As genomics, epigenomics, proteomics and metabolomics advance, the study shows, the ability to store large-scale raw data for future reference with patients is critical.
"Areas of DNA that were once considered genetic 'junk' are now known to play important roles in gene regulation and disease," said Justin Starren, chief of the division of health and biomedical informatics in the department of preventive medicine at Northwestern University Feinberg School of Medicine. "We need dynamic systems that can reanalyze and reinterpret stored raw data as knowledge evolves, and can incorporate genomic clinical decision support."
Or consider newer 3D imaging, which about one in five hospitals is making use of these days. "It's very data-intensive," said John Hoyt, executive vice president of HIMSS Analytics. "3D mammography uses eight and a half times more storage than 2D. It just eats up disk space."
Having grown exponentially over the past decade, the amount of healthcare data is supposed to triple in the next three years, according to storage giant EMC. Beyond that, it's been predicted that it will eventually grow to a mind-boggling 15 zettabytes in the not-too-distant future. For comparison's sake, the entirety of the World Wide Web is estimated to be just 4 zettabytes.

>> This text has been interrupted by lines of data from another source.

(** * Tic-Tac-Toe: rules engine, minimax move selector and game controller

    A shallow embedding of the React game component (the variant with the
    AI opponent) and of the player-vs-player variant in [Game.jsx].

    - A cell is ['X'], ['O'] or [null]; the board is a JavaScript array,
      here a [list] read with stdpp's lookup.
    - The component's [useState] cells become the fields of one record and
      every handler becomes a function from state to state.
    - [Math.random] is an explicit oracle.
    - The recursion of [minimax] is not structural; it is driven by fuel and
      shown to return whenever the fuel exceeds the number of empty cells. *)

From Stdlib Require Import ZArith Lia.
From stdpp Require Import base decidable option list relations strings sorting.

Set Default Proof Using "Type".

(** ** Data model *)

Inductive Mark := X | O.

#[global] Instance Mark_eq_dec : EqDecision Mark.
Proof. solve_decision. Defined.

(** A cell value: [None] is JavaScript's [null].  Reading past the end of an
    array yields [undefined]; every test the program applies to a cell
    ([x == null], [x != null], truthiness, [===] against a mark) treats
    [undefined] like [null], so both are [None]. *)
Abbreviation Cell := (option Mark).
Abbreviation Squares := (list Cell).

(** [squares[i]] *)
Definition sq_get (squares : Squares) (i : nat) : Cell :=
  match squares !! i with
  | Some c => c
  | None => None
  end.

(** [a[i] = v] on a copy: in range the slot is replaced; past the end a
    JavaScript array grows, the skipped slots reading back as [undefined].
    Every write of the program that the proofs below follow is in range:
    the search writes at indices taken from [getAvailableMoves], and the
    controller at an index below nine on a board of nine cells. *)
Definition array_set (a : Squares) (i : nat) (v : Cell) : Squares :=
  if decide (i < length a) then <[i:=v]> a
  else a ++ replicate (i - length a) None ++ [v].

(** [Array(9).fill(null)] *)
Definition empty_board : Squares := replicate 9 None.

(** A number as the search uses it: [-Infinity], an integer, [Infinity]. *)
Inductive Score := NegInfinity | Fin (z : Z) | PosInfinity.

#[global] Instance Score_eq_dec : EqDecision Score.
Proof. solve_decision. Defined.

(** [a < b] *)
Definition score_lt (a b : Score) : bool :=
  match a, b with
  | NegInfinity, NegInfinity => false
  | NegInfinity, _ => true
  | Fin _, NegInfinity => false
  | Fin x, Fin y => bool_decide (x < y)%Z
  | Fin _, PosInfinity => true
  | PosInfinity, _ => false
  end.

(** What a move-valued expression can evaluate to: [undefined] (a missing
    property, an out-of-range element), [null] (the initial [bestMove]) or
    an index. *)
Inductive MoveRef := Undefined | Null | Index (i : nat).

#[global] Instance MoveRef_eq_dec : EqDecision MoveRef.
Proof. solve_decision. Defined.

(** [arr[i]] for an array of indices *)
Definition index_at (arr : list nat) (i : nat) : MoveRef :=
  match arr !! i with
  | Some m => Index m
  | None => Undefined
  end.

(** ** Rules engine *)

Abbreviation Line := (nat * nat * nat)%type.

Definition lines : list Line :=
  [ (0, 1, 2); (3, 4, 5); (6, 7, 8);
    (0, 3, 6); (1, 4, 7); (2, 5, 8);
    (0, 4, 8); (2, 4, 6) ].

Record WinResult := { winner : Cell; line : option Line }.

(** The test of the loop body:
    [squares[a] && squares[a] === squares[b] && squares[a] === squares[c]] *)
Definition line_matches (squares : Squares) (l : Line) : bool :=
  let '(a, b, c) := l in
  bool_decide (sq_get squares a ≠ None)
  && bool_decide (sq_get squares a = sq_get squares b)
  && bool_decide (sq_get squares a = sq_get squares c).

(** The [for (let line of lines)] loop with its early [return]. *)
Fixpoint scan_lines (squares : Squares) (ls : list Line) : WinResult :=
  match ls with
  | [] => {| winner := None; line := None |}
  | l :: rest =>
      if line_matches squares l
      then {| winner := sq_get squares (l.1.1); line := Some l |}
      else scan_lines squares rest
  end.

Definition calculateWinner (squares : Squares) : WinResult :=
  scan_lines squares lines.

(** [squares.map((val, idx) => val == null ? idx : null)
            .filter(idx => idx !== null)] *)
Definition getAvailableMoves (squares : Squares) : list nat :=
  omap id (imap (λ idx val, if decide (val = None) then Some idx else None)
                squares).

(** ** AI move selector *)

Record SearchResult := { score : Score; move : MoveRef }.

Section minimax.
(** [minimax] is a closure over the two marks. *)
Variables aiMark playerMark : Mark.

(** One round of the [for (let move of moves)] loop, given the result of
    the recursive call: the pair is [(bestScore, bestMove)]. *)
Definition keep_best (isMaximizing : bool) (best : Score * MoveRef)
    (mv : nat) (r : SearchResult) : Score * MoveRef :=
  if isMaximizing then
    if score_lt best.1 (score r) then (score r, Index mv) else best
  else
    if score_lt (score r) best.1 then (score r, Index mv) else best.

(** The whole loop; [child mv] is the recursive call on the board with
    [mv] played.  [None] means that a recursive call ran out of fuel. *)
Definition search_loop (isMaximizing : bool)
    (child : nat → option SearchResult) (moves : list nat)
    (init : Score * MoveRef) : option (Score * MoveRef) :=
  foldl (λ acc mv,
           match acc with
           | None => None
           | Some best =>
               match child mv with
               | None => None
               | Some r => Some (keep_best isMaximizing best mv r)
               end
           end)
        (Some init) moves.

Fixpoint minimax (fuel : nat) (board : Squares) (isMaximizing : bool)
    : option SearchResult :=
  match fuel with
  | 0 => None
  | S fuel' =>
      let result := calculateWinner board in
      if decide (winner result = Some aiMark)
      then Some {| score := Fin 1; move := Undefined |}
      else if decide (winner result = Some playerMark)
      then Some {| score := Fin (-1); move := Undefined |}
      else if forallb (λ x, bool_decide (x ≠ None)) board
      then Some {| score := Fin 0; move := Undefined |}
      else
        let moves := getAvailableMoves board in
        let bestScore := if isMaximizing then NegInfinity else PosInfinity in
        match
          search_loop isMaximizing
            (λ mv,
               let nextBoard :=
                 array_set board mv
                   (Some (if isMaximizing then aiMark else playerMark)) in
               minimax fuel' nextBoard (negb isMaximizing))
            moves (bestScore, Null)
        with
        | None => None
        | Some best => Some {| score := best.1; move := best.2 |}
        end
  end.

Even on a localized and much more manageable level, the challenge is acute.
"That would be on my mind if I was a CIO – what in the world am I going to do three years from now because I'm doubling my data," said Hoyt. "There's not enough good real estate inside the hospital, so get out of the building."

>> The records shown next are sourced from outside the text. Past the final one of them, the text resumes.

(** C5. [top_match] makes the tag comparison of the matcher's root-level
    test, and nothing else: the root-level test is that comparison plus the
    child count. So a node whose expression passes the root-level test, or
    matches in full, passes [top_match], a node that fails [top_match]
    never matches, and in both places [DUMMY] is a tag like any other. *)
Theorem top_match_agrees_with_root_check
    (r : Rule.t) (grp_id : Z) (grp : Group.t) (grp_expr : GroupExpression.t) :
  get_group grp_id = Some grp →
  Group.get_logical_expr grp = Some grp_expr →
  let opr := GroupExpression.opr grp_expr in
  Matching.root_differs grp_expr (Rule.pattern r)
  = negb (Rule.top_match r opr)
    || bool_decide (length (GroupExpression.children grp_expr)
                    ≠ length (Patterns.children (Rule.pattern r)))
  ∧ (Matching.root_differs grp_expr (Rule.pattern r) = false →
     Rule.top_match r opr = true)
  ∧ (matches grp_id (Rule.pattern r) = Some true →
     Rule.top_match r opr = true)
  ∧ (Rule.top_match r opr = false →
     matches grp_id (Rule.pattern r) = Some false)
  ∧ (Rule.top_match r opr = true
     ↔ Operator.type opr = Patterns.opr_type (Rule.pattern r)).
Proof.
  intros Hgrp Hexpr opr.
  assert (Matching.root_differs grp_expr (Rule.pattern r)
          = negb (Rule.top_match r opr)
            || bool_decide (length (GroupExpression.children grp_expr)
                            ≠ length (Patterns.children (Rule.pattern r))))
    as Hroot.
  { unfold Matching.root_differs, Rule.top_match, opr.
    f_equal. by repeat case_bool_decide. }
  split_and!.
  - done.
  - rewrite Hroot. intros [Htop _]%orb_false_iff.
    by apply negb_false_iff.
  - rewrite compare_expr_with_pattern_unfold, Hgrp, Hexpr, Hroot.
    by destruct (Rule.top_match r opr).
  - rewrite compare_expr_with_pattern_unfold, Hgrp, Hexpr, Hroot.
    by intros ->.
  - apply bool_decide_eq_true.
Qed.

End matcher.

(** Induction on patterns, with the hypothesis for every child. *)
Lemma Pattern_nested_ind (P : Pattern → Prop) :
  (∀ tag pats, Forall P pats → P (mkPattern tag pats)) → ∀ p, P p.
Proof.
  intros Hnode. fix IH 1. intros [tag pats]. apply Hnode.
  induction pats as [|q pats IHpats]; constructor; [apply IH | apply IHpats].
Qed.

Section matcher_and_specification.

Context (context : OptimizerContext.t).

Local Abbreviation get_group :=
  (Memo.get_group (OptimizerContext.memo context)).
Local Abbreviation matches := (Matching.compare_expr_with_pattern context).

(** On a closed memo the matcher returns for every stored group id and
    every pattern: it raises only on an id the memo does not know. *)
Lemma compare_expr_with_pattern_returns (pattern : Pattern) :
  Matching.closed context →
  ∀ grp_id, is_Some (get_group grp_id) → is_Some (matches grp_id pattern).
Proof.
  intros Hclosed.
  induction pattern as [tag pats IH] using Pattern_nested_ind.
  intros grp_id [grp Hgrp]. rewrite compare_expr_with_pattern_unfold, Hgrp.
  destruct (Group.get_logical_expr grp) as [e|] eqn:He; [|done].
  destruct (Matching.root_differs e (mkPattern tag pats)) eqn:Hroot; [done|].
  apply root_differs_false in Hroot as [_ Hlen]. simpl in Hlen.
  apply compare_children_returns.
  assert (∀ c, c ∈ GroupExpression.children e → is_Some (get_group c))
    as Hids by (intros c Hc; by eapply Hclosed).
  clear He. revert Hlen Hids. simpl.
  generalize (GroupExpression.children e) as ids.
  induction IH as [|q pats Hq _ IHpats]; intros [|c ids] Hlen Hids;
    try done; constructor.
  - apply Hq, Hids. by left.
  - apply IHpats; [by injection Hlen|]. intros c' Hc'. apply Hids. by right.
Qed.

Lemma deep_match_spec_unfold (grp_id : Z) (p : Pattern) :
  Matching.deep_match_spec context grp_id p
  = match get_group grp_id with
    | None => false
    | Some grp =>
      match Group.get_logical_expr grp with
      | None => false
      | Some e =>
        (bool_decide (Operator.type (GroupExpression.opr e)
                      = Patterns.opr_type p)
         || bool_decide (Patterns.opr_type p = DUMMY))
        && bool_decide (length (GroupExpression.children e)
                        = length (Patterns.children p))
        && Matching.all_match_spec context
             (GroupExpression.children e) (Patterns.children p)
      end
    end.
Proof.
  destruct p as [tag pats]. simpl.
  destruct (get_group grp_id) as [grp|]; [|done].
  destruct (Group.get_logical_expr grp) as [e|]; [|done].
  f_equal. generalize (GroupExpression.children e) as ids.
  induction pats as [|q pats IH]; intros [|c ids]; try done.
  simpl. by rewrite IH.
Qed.

(** Away from the wildcard the code and the specification's matcher are
    one: on a pattern without [DUMMY] tags the code returns [True] exactly
    when the specification's matcher succeeds. *)
Lemma compare_expr_with_pattern_refines_spec (pattern : Pattern) :
  Matching.dummy_free pattern = true →
  ∀ grp_id,
    matches grp_id pattern = Some true
    ↔ Matching.deep_match_spec context grp_id pattern = true.
Proof.
  induction pattern as [tag pats IH] using Pattern_nested_ind.
  intros Hfree grp_id. simpl in Hfree.
  apply andb_true_iff in Hfree as [Htag Hfree].
  apply bool_decide_eq_true in Htag.
  rewrite compare_expr_with_pattern_unfold, deep_match_spec_unfold.
  destruct (get_group grp_id) as [grp|]; [|done].
  destruct (Group.get_logical_expr grp) as [e|]; [|done].
  unfold Matching.root_differs. simpl.
  rewrite (bool_decide_eq_false_2 (tag = DUMMY)), orb_false_r by done.
  destruct (decide (Operator.type (GroupExpression.opr e) = tag)) as [Ht|Ht].
  2:{ rewrite (bool_decide_eq_true_2 (_ ≠ tag)) by done.
      by rewrite (bool_decide_eq_false_2 (_ = tag)) by done. }
  rewrite (bool_decide_eq_false_2 (_ ≠ tag)) by (by intros []).
  rewrite (bool_decide_eq_true_2 (_ = tag)) by done.
  destruct (decide (length (GroupExpression.children e) = length pats))
    as [Hlen|Hlen].
  2:{ rewrite (bool_decide_eq_true_2 (_ ≠ length pats)) by done.
      by rewrite (bool_decide_eq_false_2 (_ = length pats)) by done. }
  rewrite (bool_decide_eq_false_2 (_ ≠ length pats)) by (by intros []).
  rewrite (bool_decide_eq_true_2 (_ = length pats)) by done.
  simpl. rewrite compare_children_true by done.
  revert Hlen Hfree. generalize (GroupExpression.children e) as ids.
  induction IH as [|q pats Hq _ IHpats]; intros [|c ids] Hlen Hfree;
    try done.
  simpl in Hfree. apply andb_true_iff in Hfree as [Hfq Hfree].
  injection Hlen as Hlen. simpl. rewrite andb_true_iff.
  rewrite <- (Hq Hfq c). specialize (IHpats ids Hlen Hfree).
  split.
  - intros [_ [Hc Hall]%Forall2_cons_1]. split; [done|].
    apply IHpats. by split.
  - intros [Hc Hall]. split; [done|]. constructor; [done|].
    by apply IHpats.
Qed.

End matcher_and_specification.

(** C1, refuted as stated: for the pattern [Pattern(DUMMY)] and a group
    holding a childless get, the matcher the specification describes
    succeeds (the pattern's tag is the wildcard and both child counts are
    zero) while the code returns [False]. *)
Lemma wildcard_pattern_does_not_match :
  ¬ (Matching.compare_expr_with_pattern Samples.context 1
       (Patterns.new DUMMY) = Some true
     ↔ Matching.deep_match_spec Samples.context 1 (Patterns.new DUMMY)
       = true).
Proof.
  assert (Matching.compare_expr_with_pattern Samples.context 1
            (Patterns.new DUMMY) = Some false) as -> by by vm_compute.
  assert (Matching.deep_match_spec Samples.context 1 (Patterns.new DUMMY)
          = true) as -> by by vm_compute.
  intros [_ H]. by specialize (H eq_refl).
Qed.

(** C3, refuted as stated: the pattern [Pattern(LOGICALFILTER)] has no
    children and group 0 holds a filter, so the tag comparison passes, yet
    the matcher returns [False] because the filter has one child group. *)
Lemma leaf_pattern_rejects_expression_with_children :
  Patterns.children (Patterns.new LOGICALFILTER) = []
  ∧ Memo.get_group (OptimizerContext.memo Samples.context) 0
    = Some (Group.mk (Some Samples.filter_expr))
  ∧ Operator.type (GroupExpression.opr Samples.filter_expr)
    = Patterns.opr_type (Patterns.new LOGICALFILTER)
  ∧ Matching.compare_expr_with_pattern Samples.context 0
      (Patterns.new LOGICALFILTER) ≠ Some true.
Proof. split_and!; by vm_compute. Qed.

Some have argued that storage issues might be an impediment to progress in healthcare. Hoyt doesn't think so. To the extent that the challenges remain for providers on that front, they "will be money, but not the technology," he says. "The technology responds."
And so it has been, as shown, for instance, by the big movement toward cloud storage and virtualization, and phenomena such as big data-as-a-service, which is pegged for big growth in the next three years, according to a 2012 report from TechNavio.
''With the technological advancements in the field of healthcare, the required space for patient data storage is increasing exponentially," explained a TechNavio analyst. "Healthcare providers have increased the medical records and samples of patients. Many healthcare organizations have realized recently that they are running out of space to store their assets.
"Therefore, the healthcare sector is witnessing the emergence of healthcare data-as-a-service. Cloud computing enables healthcare providers as well as patients to access medical information at any time and from any location. However, many such organizations are still analyzing the feasibility and relevance of such cloud computing solutions in their IT operations."
As data grows apace, enterprises are turning to big data-as-a-service technology from EMC, Microsoft, IBM and Google, according to the report, to "track the performance and behavior of information in their IT systems."
"The mass storage industry is responding to the demand for storage, because it's everywhere," says Hoyt. "It's not just medical. Everybody's demanding it.